APPENDIX A: HPCUS Checklist for Clinical Data Submission for Monograph Consideration

The following checklist is provided as an overview of requirements when including Clinical Data for Monograph submission. This checklist should be augmented by referring to the currently available guidelines available on the Equator Network (http://www.equator-network.org/) according to the type of data being submitted.

1. Contact Information
   a. Name, address, contact information for monograph sponsor
2. Synopsis of current data on the Investigational Homeopathic Medicinal Product (IHMP)
   a. Historic use information
   b. Traditional (non-homeopathic) use
   c. Toxicology data
   d. Prior proving data
   e. Existing clinical research data
3. Type(s) of clinical data in Monograph submission
   a. Description of the types of data
   b. Manufacturing process
   c. First safe human attenuation (if known)

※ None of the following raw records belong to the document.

(* ===== verification/RunServices.v ===== *)
(** * Legacy run commands, recovery and startup recovery

    [crates/vestrace-application/src/runs/{command_service,recovery}.rs] as programs over their
    ports, [postgres/startup_recovery_source.rs],
    [postgres/recovery_qualification_evidence_repository.rs], the recovery tables of
    [crates/vestrace-domain/src/trust.rs], and [crates/vestrace-cli/src/commands/recovery.rs].
    Each call of a program is one transaction; other programs may run between two calls.

    A timestamp counts nanoseconds; the columns that are compared after a round trip through the
    database are cut to microseconds before they are written. *)

From Stdlib Require Import ZArith Lia String.
From stdpp Require Import base option numbers strings gmap sorting list.
From S2P Require Import Prelude Codec Crypto Text RunStatus RunDecider AgentRun RunReplay.
From S2P Require Import RunPorts RunCoordinator WorkQueue PgRunStore RunEventStore RunRows RunCommitter.

(** ** What recovery does with an interrupted run *)

Inductive RecoveryTarget : Type :=
| RunningExecution | DispatchingExternalEffect | VerifyingRepair | StaleLease
| UnfinishedWorkflow | OrphanTemporaryState | UnknownOutcome | DivergentHistory.

Inductive RecoveryAction : Type := Resume | Retry | Reconcile | Abandon | HumanReview.

Inductive RecoveryClassification : Type :=
| SafeToResume | SafeToRetry | MustReconcile | MustAbort | HumanIsRequired.

Inductive StartupRecoveryOutcome : Type :=
| Restored | RetryReady | ReconciliationRequired | Aborted | HumanReviewRequired.

#[export] Instance RecoveryTarget_eq_dec : EqDecision RecoveryTarget.
Proof. solve_decision. Defined.

Definition classify_recovery (target : RecoveryTarget) : RecoveryClassification :=
  match target with
  | RunningExecution | UnfinishedWorkflow => SafeToResume
  | StaleLease | OrphanTemporaryState => SafeToRetry
  | DispatchingExternalEffect | UnknownOutcome => MustReconcile
  | VerifyingRepair => MustAbort
  | DivergentHistory => HumanIsRequired
  end.

Definition expected_action (c : RecoveryClassification) : RecoveryAction :=
  match c with
  | SafeToResume => Resume
  | SafeToRetry => Retry
  | MustReconcile => Reconcile
  | MustAbort => Abandon
  | HumanIsRequired => HumanReview
  end.

Record StartupRecoveryCandidate : Type := mkStartupCandidate { su_run_id : AgentRunId; su_target : RecoveryTarget }.

Record StartupRecoveryRecord : Type := mkStartupRecord {
  sp_run_id : AgentRunId;
  sp_target : RecoveryTarget;
  sp_classification : RecoveryClassification;
  sp_outcome : StartupRecoveryOutcome;
}.

Record RecoveryQualificationEvidence : Type := mkRecoveryEvidence {
  rq_id : Uuid;
  rq_run_id : AgentRunId;
  rq_target : RecoveryTarget;
  rq_classification : RecoveryClassification;
  rq_action : RecoveryAction;
  rq_observed_at : Timestamp;
}.

Definition outcome_action (o : StartupRecoveryOutcome) : RecoveryAction :=
  match o with
  | Restored => Resume
  | RetryReady => Retry
  | ReconciliationRequired => Reconcile
  | Aborted => Abandon
  | HumanReviewRequired => HumanReview
  end.

(** [DateTime::from_timestamp_micros(t.timestamp_micros())]. *)
Definition to_microseconds (t : Timestamp) : Timestamp := (1000 * (t / 1000))%Z.

Definition from_recovery_record (id : Uuid) (r : StartupRecoveryRecord) (observed_at : Timestamp)
    : RecoveryQualificationEvidence :=
  mkRecoveryEvidence id (sp_run_id r) (sp_target r) (sp_classification r) (outcome_action (sp_outcome r))
    (to_microseconds observed_at).

(** ** Programs *)

Inductive RunCall : Type -> Type :=
| RLoadStream (ctx : RequestContext) (run : AgentRunId) : RunCall (list LegacyRunEventEnvelope)
| RAppend (ctx : RequestContext) (run : AgentRunId) (expected : RunVersion) (events : list LegacyRunEventEnvelope)
    : RunCall RunVersion
| RCommit (ctx : RequestContext) (run : AgentRunId) (expected : RunVersion) (events : list LegacyRunEventEnvelope)
    (projection : AgentRun) : RunCall RunVersion
| RHead (ctx : RequestContext) (run : AgentRunId) : RunCall (option RunVersion)
| RThrough (ctx : RequestContext) (run : AgentRunId) (through : RunVersion) : RunCall (list LegacyRunEventEnvelope)
| RAfter (ctx : RequestContext) (run : AgentRunId) (after : RunVersion) : RunCall (list LegacyRunEventEnvelope)
| RCheckpoint (ctx : RequestContext) (run : AgentRunId) (sequence : RunVersion) : RunCall (option StateCheckpoint)
| RLatest (ctx : RequestContext) (run : AgentRunId) : RunCall (option StateCheckpoint)
| RSave (ctx : RequestContext) (c : StateCheckpoint) : RunCall unit
| RReplace (ctx : RequestContext) (expected : RunVersion) (p : AgentRun) : RunCall unit
| RCandidates (ctx : RequestContext) : RunCall (list StartupRecoveryCandidate)
| REvidence (e : RecoveryQualificationEvidence) : RunCall unit.

Inductive rprog (A : Type) : Type :=
| RRet (a : A)
| RNow (k : Timestamp -> rprog A)
| RNewId (k : Uuid -> rprog A)
| RCall {R : Type} (c : RunCall R) (k : result ApplicationError R -> rprog A).

Arguments RRet {A} a.
Arguments RNow {A} k.
Arguments RNewId {A} k.
Arguments RCall {A R} c k.

Fixpoint rprog_bind {A B} (f : A -> rprog B) (p : rprog A) : rprog B :=
  match p with
  | RRet a => f a
  | RNow k => RNow (fun t => rprog_bind f (k t))
  | RNewId k => RNewId (fun u => rprog_bind f (k u))
  | RCall c k => RCall c (fun r => rprog_bind f (k r))
  end.

(** [async fn ... -> Result<A, ApplicationError>]. *)
Definition RM (A : Type) : Type := rprog (result ApplicationError A).

#[export] Instance RM_ret : MRet RM := fun A a => RRet (Ok a).
#[export] Instance RM_bind : MBind RM :=
  fun A B f p => rprog_bind (fun r => match r with Ok a => f a | Err e => RRet (Err e) end) p.

Definition rcall {R} (c : RunCall R) : RM R := RCall c RRet.
Definition rlift {A} (r : result ApplicationError A) : RM A := RRet r.
Definition rnow : RM Timestamp := RNow (fun t => RRet (Ok t)).
Definition rnew_id : RM Uuid := RNewId (fun u => RRet (Ok u)).

Definition storage {E A} (r : result E A) : result ApplicationError A := map_err (fun _ => AppStorage) r.

(** ** Executing a command *)

Definition validate_command_context (ctx : RequestContext) (c : RunCommandEnvelope) : result ApplicationError unit :=
  if cmd_workspace_id c !== rc_workspace_id ctx then Err AppPolicy else
  match cmd_actor c with
  | Principal p => if p !== rc_principal_id ctx then Err AppPolicy else Ok tt
  | System _ => Ok tt
  end.

Definition database_timestamp (t : Timestamp) : Timestamp := (t - t mod 1000)%Z.

Definition decision_error (e : RunDecisionError) : ApplicationError :=
  match e with
  | AlreadyExists | VersionConflict _ _ => AppConflict
  | MissingState => AppDomain NotFound
  | InvalidCommand | DecideInvalidTransition _ => AppDomain InvalidArgument
  end.

(** The envelopes of the decided events, from the position after [sequence]. *)
Fixpoint envelopes_of (c : RunCommandEnvelope) (recorded_at : Timestamp) (sequence : RunVersion)
    (pending : list PendingRunEvent) : RM (list LegacyRunEventEnvelope) :=
  match pending with
  | [] => mret []
  | p :: rest =>
      sequence ← rlift (from_domain (version_next sequence));
      event_id ← rnew_id;
      let payload := pending_event p in
      let e := mkEnvelope event_id (cmd_workspace_id c) (cmd_run_id c) sequence (legacy_event_type payload)
                 (legacy_event_version payload) (cmd_actor c) (command_id c) (cmd_correlation_id c) payload
                 (database_timestamp (pending_occurred_at p)) recorded_at in
      es ← envelopes_of c recorded_at sequence rest;
      mret (e :: es)
  end.

(** [RunCommandService::execute]. *)
Definition execute (ctx : RequestContext) (c : RunCommandEnvelope) : RM (AgentRun * list LegacyRunEventEnvelope) :=
  _ ← rlift (validate_command_context ctx c);
  stored ← rcall (RLoadStream ctx (cmd_run_id c));
  initial ← rlift (storage (replay stored));
  pending ← rlift (map_err decision_error (decide initial c));
  _ ← rlift (match pending with [] => Err AppInternal | _ => Ok tt end);
  now ← rnow;
  envelopes ← envelopes_of c (database_timestamp now) (expected_version c) pending;
  resulting ← rlift (storage (replay_from initial envelopes));
  resulting ← rlift (ok_or resulting AppInternal);
  let projection := project_run resulting in
  committed ← rcall (RCommit ctx (cmd_run_id c) (expected_version c) envelopes projection);
  if negb (committed =? ar_version projection)%Z then rlift (Err AppInternal) else
  mret (projection, envelopes).

(** ** Recovery of one run *)

Definition stream_head (ctx : RequestContext) (run : AgentRunId) : RM RunVersion :=
  head ← rcall (RHead ctx run);
  rlift (ok_or head (AppDomain NotFound)).

Definition verify_restored_head (s : RunState) (head : RunVersion) : result ApplicationError unit :=
  if negb (rs_version s =? head)%Z then Err AppStorage else Ok tt.

Section Recovery.
Context {SHA : Sha256} {SB : StateBytes}.

Definition validate_checkpoint_structure (ctx : RequestContext) (run : AgentRunId) (c : StateCheckpoint)
    : result ApplicationError unit :=
  if negb (sc_format_version c =? RUN_CHECKPOINT_FORMAT_VERSION)%Z then Err AppStorage else
  if (sc_workspace_id c !== rc_workspace_id ctx) || (rs_workspace_id (sc_state c) !== rc_workspace_id ctx)
  then Err AppStorage else
  if (sc_run_id c !== run) || (rs_id (sc_state c) !== run) then Err AppStorage else
  if negb (rs_version (sc_state c) =? sc_sequence c)%Z then Err AppStorage else
  if hash_run_state (sc_state c) !== sc_state_hash c then Err AppStorage else Ok tt.

(** The state the events up to a position replay to. *)
Definition replay_through (ctx : RequestContext) (run : AgentRunId) (through : RunVersion) : RM RunState :=
  events ← rcall (RThrough ctx run through);
  s ← rlift (storage (replay events));
  rlift (ok_or s AppStorage).

Definition validate_loaded_checkpoint (ctx : RequestContext) (run : AgentRunId) (c : StateCheckpoint)
    : RM StateCheckpoint :=
  _ ← rlift (validate_checkpoint_structure ctx run c);
  replayed ← replay_through ctx run (sc_sequence c);
  if replayed !== sc_state c then rlift (Err AppStorage) else mret c.

(** [for event in tail { state = apply(Some(state), &event)?; }]. *)
Fixpoint apply_all (s : RunState) (events : list LegacyRunEventEnvelope) : result ApplicationError RunState :=
  match events with
  | [] => Ok s
  | e :: rest => s ← storage (apply (Some s) e); apply_all s rest
  end.

Definition restore_from_checkpoint (ctx : RequestContext) (run : AgentRunId) (head : RunVersion) (c : StateCheckpoint)
    : RM RunState :=
  if (head <? sc_sequence c)%Z then rlift (Err AppStorage) else
  c ← validate_loaded_checkpoint ctx run c;
  tail ← rcall (RAfter ctx run (sc_sequence c));
  s ← rlift (apply_all (sc_state c) (List.filter (fun e => ev_sequence e <=? head)%Z tail));
  _ ← rlift (verify_restored_head s head);
  mret s.

Definition restore (ctx : RequestContext) (run : AgentRunId) : RM RunState :=
  head ← stream_head ctx run;
  checkpoint ← rcall (RLatest ctx run);
  match opt_filter (fun c => sc_sequence c <=? head)%Z checkpoint with
  | Some c => restore_from_checkpoint ctx run head c
  | None =>
      s ← replay_through ctx run head;
      _ ← rlift (verify_restored_head s head);
      mret s
  end.

Definition rebuild_projection (ctx : RequestContext) (run : AgentRunId) : RM AgentRun :=
  s ← restore ctx run;
  head ← stream_head ctx run;
  _ ← rlift (verify_restored_head s head);
  let projection := project_run s in
  _ ← rcall (RReplace ctx head projection);
  mret projection.

Definition create_checkpoint (ctx : RequestContext) (run : AgentRunId) : RM StateCheckpoint :=
  head ← stream_head ctx run;
  s ← replay_through ctx run head;
  _ ← rlift (verify_restored_head s head);
  now ← rnow;
  let c := mkStateCheckpoint (rc_workspace_id ctx) run (rs_version s) RUN_CHECKPOINT_FORMAT_VERSION (hash_run_state s) s
             (to_microseconds now) in
  _ ← rcall (RSave ctx c);
  mret c.

Definition validate_checkpoint (ctx : RequestContext) (run : AgentRunId) (sequence : RunVersion) : RM StateCheckpoint :=
  c ← rcall (RCheckpoint ctx run sequence);
  c ← rlift (ok_or c (AppDomain NotFound));
  validate_loaded_checkpoint ctx run c.

(** ** Startup recovery *)

Fixpoint reject_duplicates (seen : list AgentRunId) (candidates : list StartupRecoveryCandidate)
    : result ApplicationError unit :=
  match candidates with
  | [] => Ok tt
  | c :: rest =>
      if any (fun run => run == su_run_id c) seen then Err (AppDomain InvalidArgument)
      else reject_duplicates (seen ++ [su_run_id c]) rest
  end.

Definition recover_candidate (ctx : RequestContext) (c : StartupRecoveryCandidate) : RM StartupRecoveryOutcome :=
  match classify_recovery (su_target c) with
  | SafeToResume => _ ← rebuild_projection ctx (su_run_id c); mret Restored
  | SafeToRetry => _ ← rebuild_projection ctx (su_run_id c); mret RetryReady
  | MustReconcile => mret ReconciliationRequired
  | MustAbort => mret Aborted
  | HumanIsRequired => mret HumanReviewRequired
  end.

(** The loop of [run]: a failed recovery ends it, a failed write of evidence is kept for the end. *)
Fixpoint startup_loop (ctx : RequestContext) (candidates : list StartupRecoveryCandidate)
    (records : list StartupRecoveryRecord) (evidence_error : option ApplicationError)
    : RM (list StartupRecoveryRecord) :=
  match candidates with
  | [] => match evidence_error with Some e => rlift (Err e) | None => mret records end
  | c :: rest =>
      outcome ← recover_candidate ctx c;
      let record := mkStartupRecord (su_run_id c) (su_target c) (classify_recovery (su_target c)) outcome in
      id ← rnew_id;
      now ← rnow;
      rprog_bind (fun inserted : result ApplicationError unit =>
        startup_loop ctx rest (records ++ [record])
          (match evidence_error, inserted with
           | None, Err e => Some e
           | _, _ => evidence_error
           end)) (rcall (REvidence (from_recovery_record id record now)))
  end.

Definition startup_run (ctx : RequestContext) (candidates : list StartupRecoveryCandidate)
    : RM (list StartupRecoveryRecord) :=
  _ ← rlift (reject_duplicates [] candidates);
  startup_loop ctx candidates [] None.

(** [run_discovered] with a candidate source configured. *)
Definition run_discovered (ctx : RequestContext) : RM (list StartupRecoveryRecord) :=
  candidates ← rcall (RCandidates ctx);
  startup_run ctx candidates.

(** The startup sweep of the server and of the worker: the first workspace that fails aborts it.
    A context is one workspace with the workspace as its principal. *)
Fixpoint run_startup_recovery (contexts : list RequestContext) : RM unit :=
  match contexts with
  | [] => mret tt
  | ctx :: rest => _ ← run_discovered ctx; run_startup_recovery rest
  end.

End Recovery.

4. Qualifications of clinicians / researchers providing data
5. IHMP description
   a. Identifying information
   b. Manufacturing process
   c. First safe human attenuation (if known)
6. Study design
   a. Sufficient description of study design to permit review for potential bias in obtaining data
   b. Reasoning for study design
   c. Clearly defined outcomes
   d. Description of any proposed analysis of data
7. Ethics Committee / IRB approval for research
   a. Copy of letter of approval or waiver for any human subject research
   b. If not conducted, sufficient explanation why such approval not needed according to applicable regulatory requirements where research was conducted
8. Data acquisition
   a. Description of procedure for ensuring safety and continuity of data
   b. Provide contact person and procedure for accessing original data
   c. Description of controls used to ensure subject confidentiality for Protected Health Information (PHI).
9. Safety Assurance
   a. Overview of all safety assurance procedures implemented during the process of data collection and during treatment with the IHMP
   b. Summary listing of all AEs and ADRs
   c. Summary listing of any proving responses or homeopathic aggravations observed during data collection
   d. AE reporting procedures and logs
   e. Description of process used to determine causality for all AEs
   f. Report of all causality determinations
   g. Separate listing of all adverse drug reactions
   h. Listing of any serious adverse events or SUSARs
   i. Report of all therapeutic interventions and outcomes for subjects with AEs
10. Data Analysis
    a. Case reports shall include:
    i. Individual analysis for each case
    ii. Identification of characteristic signs and symptoms
    iii. Aggregate analysis for coherence of cases and homeopathic clinical picture
    b. Observational studies shall include:
    i. Symptom and sign analysis for likelihood of relatedness to IHMP
    ii. Qualitative and/or quantitative evaluations and statistics if indicated
    c. Experimental trials shall include:
    i. Any qualitative and/or quantitative analysis used to evaluate primary outcome measures
    ii. Secondary analysis, if conducted
    d. If multiple forms of data are included, sponsor shall include:
    i. Aggregate analysis of data for coherence and relatedness of outcome data to treatment with the IHMP
11. Monograph conclusions
    a. Assessment of sum data from all sources must be presented in a format that allows the evaluator to help determine if sufficient evidence is present to identify the homeopathic clinical picture likely to respond to treatment with the IHMP.